From the listing below, output only the lines starting at the line that has "(** No element is larger than its parent. *)" and ending at the line that has "push_heap_ok lt h", exactly as they appear, ends included.

^^^^^^^^^^^^^^^^

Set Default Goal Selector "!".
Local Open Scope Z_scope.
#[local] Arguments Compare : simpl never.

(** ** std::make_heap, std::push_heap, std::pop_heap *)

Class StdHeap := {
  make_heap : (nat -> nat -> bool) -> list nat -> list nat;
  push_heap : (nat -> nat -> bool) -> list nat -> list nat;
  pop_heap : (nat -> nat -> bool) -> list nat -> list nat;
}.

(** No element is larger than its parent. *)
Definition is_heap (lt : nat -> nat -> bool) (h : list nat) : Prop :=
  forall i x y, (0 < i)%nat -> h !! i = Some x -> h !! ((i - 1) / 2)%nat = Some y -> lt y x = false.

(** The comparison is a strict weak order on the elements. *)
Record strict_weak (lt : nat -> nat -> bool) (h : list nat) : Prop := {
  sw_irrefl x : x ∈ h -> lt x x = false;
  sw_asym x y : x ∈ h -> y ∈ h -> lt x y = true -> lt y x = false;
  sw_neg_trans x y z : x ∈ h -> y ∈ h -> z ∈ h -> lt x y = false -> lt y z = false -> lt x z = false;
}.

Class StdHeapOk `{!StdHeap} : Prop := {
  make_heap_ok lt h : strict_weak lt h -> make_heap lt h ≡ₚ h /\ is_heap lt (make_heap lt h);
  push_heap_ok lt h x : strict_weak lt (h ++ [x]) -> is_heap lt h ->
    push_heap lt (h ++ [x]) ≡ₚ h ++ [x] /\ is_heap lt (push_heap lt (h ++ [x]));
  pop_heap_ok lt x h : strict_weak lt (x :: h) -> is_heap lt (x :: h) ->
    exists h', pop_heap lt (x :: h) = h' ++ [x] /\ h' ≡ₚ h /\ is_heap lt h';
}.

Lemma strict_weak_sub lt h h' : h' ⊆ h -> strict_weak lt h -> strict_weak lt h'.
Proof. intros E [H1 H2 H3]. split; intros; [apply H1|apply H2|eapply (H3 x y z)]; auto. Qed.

^^^^^^^^^^^^^^^^

• [RESULT OF THIS TASK]
(** No element is larger than its parent. *)
Definition is_heap (lt : nat -> nat -> bool) (h : list nat) : Prop :=
  forall i x y, (0 < i)%nat -> h !! i = Some x -> h !! ((i - 1) / 2)%nat = Some y -> lt y x = false.

(** The comparison is a strict weak order on the elements. *)
Record strict_weak (lt : nat -> nat -> bool) (h : list nat) : Prop := {
  sw_irrefl x : x ∈ h -> lt x x = false;
  sw_asym x y : x ∈ h -> y ∈ h -> lt x y = true -> lt y x = false;
  sw_neg_trans x y z : x ∈ h -> y ∈ h -> z ∈ h -> lt x y = false -> lt y z = false -> lt x z = false;
}.

Class StdHeapOk `{!StdHeap} : Prop := {
  make_heap_ok lt h : strict_weak lt h -> make_heap lt h ≡ₚ h /\ is_heap lt (make_heap lt h);
  push_heap_ok lt h x : strict_weak lt (h ++ [x]) -> is_heap lt h ->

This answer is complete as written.